Collected data entries:
● ● ● ● ● ● ●

(** * CSV import / export and storage policies of the capoeira song book

    Shallow embedding of
    - [parseCSV] and [handleFileChange] (components/ImportModal.tsx),
    - [handleExport] and [CategorySection] (pages/Home.tsx),
    - [SongView], the song page,
    - the tables, integrity constraints and row level security policies of
      supabase/migrations/20251016170521_create_songs_and_settings_tables.sql.

    A JavaScript string is modelled as a [string]: one [ascii] per code
    unit, so the development covers texts whose code units lie in
    U+0000..U+00FF.  [toLowerCase] and [trim] are given for that range. *)

From Stdlib Require Import Ascii String List Bool Arith Lia Sorted.
From stdpp Require Import base option list strings gmap fin_maps.

Open Scope string_scope.
Open Scope list_scope.

(** ** Characters the code compares against *)

Definition LF : ascii := "010"%char.
Definition CR : ascii := "013"%char.
Definition QUOTE : ascii := "034"%char.
Definition COMMA : ascii := ","%char.

(** [nextChar === c] where [nextChar] is [text[i + 1]], possibly undefined. *)
Definition next_is (nextChar : option ascii) (c : ascii) : bool :=
  match nextChar with
  | Some d => Ascii.eqb d c
  | None => false
  end.

(** JavaScript truthiness of a string: only the empty string is falsy. *)
Definition truthy (s : string) : bool :=
  match s with
  | EmptyString => false
  | String _ _ => true
  end.

(** [s += char] *)
Definition add_char (s : string) (char : ascii) : string :=
  s +:+ String char EmptyString.

(** [text[i]] read on the suffix of [text] that starts at index [i]. *)
Definition first_char (suffix : string) : option ascii :=
  match suffix with
  | EmptyString => None
  | String c _ => Some c
  end.

(** ** components/ImportModal.tsx *)

Module ImportModal.

(** The four mutable locals of [parseCSV] besides the index [i]. *)
Record state := State {
  result : list (list string);
  row : list string;
  inQuotes : bool;
  currentValue : string
}.

Definition init : state := State [] [] false "".

(** [if (currentValue || row.length > 0) { row.push(currentValue);
    result.push(row); }] *)
Definition flush (st : state) : list (list string) :=
  if truthy (currentValue st) || Nat.ltb 0 (length (row st))
  then result st ++ [row st ++ [currentValue st]]
  else result st.

(** One turn of the [while] loop, before the final [i++].  The boolean
    says whether the turn ran its own [i++] (a second character is
    consumed). *)
Definition loop_body (st : state) (char : ascii) (nextChar : option ascii)
  : state * bool :=
  if Ascii.eqb char CR || Ascii.eqb char LF then
    (if inQuotes st
     then State (result st) (row st) true (add_char (currentValue st) char)
     else State (flush st) [] false "",
     Ascii.eqb char CR && next_is nextChar LF)
  else if Ascii.eqb char QUOTE then
    if inQuotes st && next_is nextChar QUOTE
    then (State (result st) (row st) (inQuotes st)
            (add_char (currentValue st) QUOTE), true)
    else (State (result st) (row st) (negb (inQuotes st)) (currentValue st),
          false)
  else if Ascii.eqb char COMMA && negb (inQuotes st) then
    (State (result st) (row st ++ [currentValue st]) (inQuotes st) "", false)
  else
    (State (result st) (row st) (inQuotes st) (add_char (currentValue st) char),
     false).

(** [while (i < text.length)], on the suffix of [text] from [i] on. *)
Fixpoint scan (st : state) (suffix : string) : state :=
  match suffix with
  | EmptyString => st
  | String char rest =>
      let (st', twice) := loop_body st char (first_char rest) in
      match twice, rest with
      | true, String _ rest' => scan st' rest'
      | _, _ => scan st' rest
      end
  end.

Definition parseCSV (text : string) : list (list string) :=
  flush (scan init text).


(** *** The secondary un-quoting pass

    [value.replace(/^Q|Q$/g, '').replace(/QQ/g, 'Q')], writing Q for the
    double quote character.  The first regular expression has no [m]
    flag, so it removes a quote at index 0 and a quote at the last index
    of the input. *)

Definition stripLeadingQuote (s : string) : string :=
  match s with
  | String c r => if Ascii.eqb c QUOTE then r else s
  | EmptyString => EmptyString
  end.

Fixpoint stripTrailingQuote (s : string) : string :=
  match s with
  | EmptyString => EmptyString
  | String c EmptyString => if Ascii.eqb c QUOTE then EmptyString else s
  | String c r => String c (stripTrailingQuote r)
  end.

(** [.replace(/QQ/g, 'Q')]: matches are found left to right and do not
    overlap. *)
Fixpoint undouble (s : string) : string :=
  match s with
  | EmptyString => EmptyString
  | String c r =>
      match r with
      | String d r' =>
          if Ascii.eqb c QUOTE && Ascii.eqb d QUOTE
          then String QUOTE (undouble r')
          else String c (undouble r)
      | EmptyString => s
      end
  end.

Definition unquote (value : string) : string :=
  undouble (stripTrailingQuote (stripLeadingQuote value)).

(** *** String.prototype.toLowerCase and trim on U+0000..U+00FF *)

Definition lower_char (c : ascii) : ascii :=
  let n := nat_of_ascii c in
  if (Nat.leb 65 n && Nat.leb n 90)
     || (Nat.leb 192 n && Nat.leb n 222 && negb (Nat.eqb n 215))
  then ascii_of_nat (n + 32)
  else c.

Fixpoint toLowerCase (s : string) : string :=
  match s with
  | EmptyString => EmptyString
  | String c r => String (lower_char c) (toLowerCase r)
  end.

(** White space and line terminators: TAB, LF, VT, FF, CR, SP, NBSP. *)
Definition is_space (c : ascii) : bool :=
  let n := nat_of_ascii c in
  (Nat.leb 9 n && Nat.leb n 13) || Nat.eqb n 32 || Nat.eqb n 160.

Fixpoint trimStart (s : string) : string :=
  match s with
  | EmptyString => EmptyString
  | String c r => if is_space c then trimStart r else s
  end.

Fixpoint trimEnd (s : string) : string :=
  match s with
  | EmptyString => EmptyString
  | String c r =>
      match trimEnd r with
      | EmptyString => if is_space c then EmptyString else String c EmptyString
      | r' => String c r'
      end
  end.

Definition trim (s : string) : string := trimEnd (trimStart s).

(** *** Row to record mapping *)

(** [const song: any = {}]: an object whose properties are set by name;
    a later assignment to a name replaces the earlier one.  Only the
    properties title, mnemonic and category are read back by the code. *)
Abbreviation object := (gmap string string).

(** [values[index] || ''] *)
Definition or_empty (v : option string) : string :=
  match v with
  | Some s => s
  | None => ""
  end.

(** Truthiness of a property read such as [song.title]; a property that
    was never set reads as undefined. *)
Definition truthy_prop (v : option string) : bool :=
  match v with
  | Some s => truthy s
  | None => false
  end.
Lemma andThen_then : forall r k,
  ~ In RBound (snd r) -> aborted_unbound (k tt) -> aborted_unbound (andThen r k).
Proof.
  intros [[e |] ev] k Hb [He Hb2]; unfold andThen; simpl in *.
  - split; [discriminate | assumption].
  - destruct (k tt) as [e2 ev2]; simpl in *.
    unfold aborted_unbound; simpl; split; [assumption | rewrite in_app_iff; intuition].
Qed.

Ltac no_bound :=
  let H := fresh in
  intro H;
  repeat match type of H with
         | In _ (snd (match ?x with _ => _ end)) => destruct x
         | context [match ?x with _ => _ end] => destruct x
         end;
  simpl in H; intuition discriminate.

(** C7, counterexample: the lock is held but writing the service info file
    fails first, so [Run] fails with that error, not [AlreadyRunning]. *)
Lemma Run_lock_held_other_error :
  let env := mkRunEnv None (Some (Opaque 9)) None true None (inr false)
                      None None None None None in
  re_lock_held env = true /\ fst (Run env) = Some (Opaque 9) /\
  fst (Run env) <> Some AlreadyRunning.
Proof. vm_compute; repeat split; discriminate. Qed.
Lemma writer_type_dec (t : string) : {In t writer_types} + {~ In t writer_types}.
Proof. apply in_dec, String.string_dec. Qed.

Lemma LoadConfiguration_required_cases (fn : string) (xf : xmlFilter)
    (w : World) :
  exists w0,
    same_logger w w0
    /\ (forall lvl,
          In (Level_ xf, lvl) level_names ->
          LoadConfiguration_required fn xf w = (Ret (lvl, enabled_of xf), w0))
    /\ (~ known_level (Level_ xf) ->
        LoadConfiguration_required fn xf w
        = (Exit 1, add_diag (Err_UnknownLevel fn (Level_ xf)) w0)).
Proof.
  unfold LoadConfiguration_required, enabled_of. cbv zeta.
  unfold bind, print, modify, ret, os_Exit.
  destruct (is_empty (Enabled xf)), (is_empty (Tag xf)),
    (is_empty (Type_ xf)), (is_empty (Level_ xf));
    cbn [fst snd negb andb];
    (eexists; split;
     [| split;
        [ intros lvl Hin;
          rewrite (proj1 (convertLevel_cases _ _ _) lvl Hin); reflexivity
        | intros Hun;
          rewrite (proj2 (convertLevel_cases _ _ _) Hun); reflexivity ]]).
  all: repeat first [ apply same_logger_refl
                    | eapply same_logger_trans;
                      [| apply same_logger_print] ].
Qed.

(** The body of the loop, for a filter whose level and type are known: the
    required children are checked, the loader of the type runs, and the
    filter is added if the loader is content and the filter is enabled. *)
Lemma LoadConfiguration_filter_known (fn : string) (xf : xmlFilter)
    (w : World) (lvl : Level) :
  In (Level_ xf, lvl) level_names -> In (Type_ xf) writer_types ->
  exists w0 lo,
    same_logger w w0
    /\ loader_outcome (Type_ xf) fn (Property xf) (enabled_of xf) w0 lo
    /\ LoadConfiguration_filter fn xf w
       = match lo with
         | (Ret (filt, good), w1) =>
             if negb good then (Exit 1, w1)
             else if negb (enabled_of xf) then (Ret tt, w1)
             else (Ret tt,
                   set_Global
                     (<[Tag xf := mkFilter lvl filt (Exclude xf)]> (Global w1))
                     w1)
         | (Exit c, w1) => (Exit c, w1)
         | (Panic, w1) => (Panic, w1)
         end.
Proof.
  intros Hlvl Htype.
  destruct (LoadConfiguration_required_cases fn xf w) as (w0 & S0 & Hk & _).
  exists w0, (LoadConfiguration_writer fn xf (enabled_of xf) w0).
  split; [exact S0 | split].
  - now apply LoadConfiguration_writer_outcome.
  - unfold LoadConfiguration_filter, bind. rewrite (Hk lvl Hlvl).
    cbn [fst snd].
    destruct (LoadConfiguration_writer fn xf (enabled_of xf) w0)
      as [[[filt good] | c |] w1]; try reflexivity.
    cbn [fst snd]. destruct good; cbn [negb]; [| reflexivity].
    unfold ret. destruct (enabled_of xf); reflexivity.
Qed.

(** What the body of the loop can do to the logger: exit with code 1, pass
    without a trace in the mapping, or add one filter under the tag, with a
    writer just instantiated. It closes nothing. *)
Lemma LoadConfiguration_filter_cases (fn : string) (xf : xmlFilter)
    (w : World) :
  let r := LoadConfiguration_filter fn xf w in
  closed (snd r) = closed w
  /\ ((fst r = Exit 1 /\ Global (snd r) = Global w
       /\ created (snd r) = created w)
      \/ (fst r = Ret tt /\ enabled_of xf = false
          /\ Global (snd r) = Global w /\ created (snd r) = created w)
      \/ (fst r = Ret tt /\ enabled_of xf = true
          /\ exists lvl x,
               In (Level_ xf, lvl) level_names
               /\ created (snd r) = created w ++ [x]
               /\ Global (snd r)
                  = <[Tag xf := mkFilter lvl (Some x) (Exclude xf)]>
                      (Global w))).
Proof.
  cbv zeta. destruct (known_level_dec (Level_ xf)) as [Hk | Hun].
  - destruct (known_level_In _ Hk) as [lvl Hlvl].
    destruct (writer_type_dec (Type_ xf)) as [Ht | Ht].
    + destruct (LoadConfiguration_filter_known fn xf w lvl Hlvl Ht)
        as (w0 & lo & (G0 & C0 & K0 & _) & (w1 & (G1 & C1 & K1 & _) & _ & Hlo)
            & ->).
      destruct Hlo as [(req & _ & ->) | [(_ & Hen & ->) | (_ & Hen & x & ->)]];
        cbn [negb fst snd]; rewrite ?Hen; cbn [negb fst snd closed Global
          created add_diag add_created set_Global].
      * split; [congruence | left; repeat split; congruence].
      * split; [congruence | right; left; repeat split; congruence].
      * split; [congruence | right; right; repeat split].
        exists lvl, x. repeat split; [exact Hlvl | congruence | congruence].
    + destruct (LoadConfiguration_required_cases fn xf w)
        as (w0 & (G0 & C0 & K0 & _) & Hreq & _).
      unfold LoadConfiguration_filter, bind. rewrite (Hreq lvl Hlvl).
      cbn [fst snd].
      rewrite (proj2 (LoadConfiguration_writer_outcome fn xf _ w0) Ht).
      cbn. split; [congruence | left; repeat split; congruence].
  - destruct (LoadConfiguration_required_cases fn xf w)
      as (w0 & (G0 & C0 & K0 & _) & _ & Hreq).
    unfold LoadConfiguration_filter, bind. rewrite (Hreq Hun).
    cbn. split; [congruence | left; repeat split; congruence].
Qed.

Lemma LoadConfiguration_filter_unknown_level (fn : string) (xf : xmlFilter)
    (w : World) :
  ~ known_level (Level_ xf) -> fst (LoadConfiguration_filter fn xf w) = Exit 1.
Proof.
  intros Hun.
  destruct (LoadConfiguration_required_cases fn xf w) as (w0 & _ & _ & Hreq).
  unfold LoadConfiguration_filter, bind. now rewrite (Hreq Hun).
Qed.

(** ** Loading a configuration *)

Lemma for_each_filters_exit (fn : string) (filters : list xmlFilter) :
  forall w,
    (exists xf, In xf filters /\ ~ known_level (Level_ xf)) ->
    fst (for_each (LoadConfiguration_filter fn) filters w) = Exit 1.
Proof.
  induction filters as [| a rest IH]; intros w (xf & Hin & Hun).
  - destruct Hin.
  - cbn [for_each]. unfold bind.
    pose proof (LoadConfiguration_filter_cases fn a w) as Hcases.
    pose proof (LoadConfiguration_filter_unknown_level fn a w) as Hhead.
    cbv zeta in Hcases.
    destruct (LoadConfiguration_filter fn a w) as [[[] | c |] w1];
      cbn [fst snd] in *.
    + destruct Hin as [-> | Hin]; [specialize (Hhead Hun); discriminate |].
      apply IH. now exists xf.
    + destruct Hcases as (_ & [(H & _) | [(H & _) | (H & _)]]);
        congruence.
    + destruct Hcases as (_ & [(H & _) | [(H & _) | (H & _)]]);
        discriminate.
Qed.

(** X16. [convertLevel] maps each of the nine names ACCESS, FINEST, FINE,
    DEBUG, TRACE, INFO, WARNING, ERROR, CRITICAL to its level without
    complaint, and flags every other string as bad (with an error line); so
    the flag is clear exactly on the nine names. A configuration in which
    some filter names an unknown level makes [LoadConfiguration] end the
    process with exit code 1. *)
Theorem convertLevel_nine_names_else_fatal :
  List.map fst level_names
  = ["ACCESS"; "FINEST"; "FINE"; "DEBUG"; "TRACE"; "INFO"; "WARNING"; "ERROR";
     "CRITICAL"]
  /\ (forall level filename w,
      (forall lvl, In (level, lvl) level_names ->
                   convertLevel level filename w = (Ret (lvl, false), w))
      /\ (~ known_level level ->
          convertLevel level filename w
          = (Ret (0, true), add_diag (Err_UnknownLevel filename level) w))
      /\ (known_level level
          <-> exists lvl w', convertLevel level filename w
                             = (Ret (lvl, false), w')))
  /\ (forall filename w xc xf,
      read_config filename = Decoded xc ->
      In xf (Filter_ xc) -> ~ known_level (Level_ xf) ->
      fst (LoadConfiguration filename w) = Exit 1).
Proof.
  split; [reflexivity | split].
  - intros level filename w.
    destruct (convertLevel_cases level filename w) as [Hk Hun].
    split; [exact Hk | split; [exact Hun |]]. split.
    + intros H. destruct (known_level_In _ H) as [lvl Hlvl].
      exists lvl, w. now apply Hk.
    + intros (lvl & w' & E). destruct (known_level_dec level) as [H | H];
        [exact H |]. rewrite (Hun H) in E. discriminate.
  - intros filename w xc xf Hread Hin Hun.
    unfold LoadConfiguration, bind, print, modify, Close. rewrite Hread.
    apply for_each_filters_exit. now exists xf.
Qed.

● ● ● ● ● ● ●

Repeat only what lies between the first line of the data and the line containing "Definition LF : ascii", both of those lines included, exactly as it stands.

(** * CSV import / export and storage policies of the capoeira song book

    Shallow embedding of
    - [parseCSV] and [handleFileChange] (components/ImportModal.tsx),
    - [handleExport] and [CategorySection] (pages/Home.tsx),
    - [SongView], the song page,
    - the tables, integrity constraints and row level security policies of
      supabase/migrations/20251016170521_create_songs_and_settings_tables.sql.

    A JavaScript string is modelled as a [string]: one [ascii] per code
    unit, so the development covers texts whose code units lie in
    U+0000..U+00FF.  [toLowerCase] and [trim] are given for that range. *)

From Stdlib Require Import Ascii String List Bool Arith Lia Sorted.
From stdpp Require Import base option list strings gmap fin_maps.

Open Scope string_scope.
Open Scope list_scope.

(** ** Characters the code compares against *)

Definition LF : ascii := "010"%char.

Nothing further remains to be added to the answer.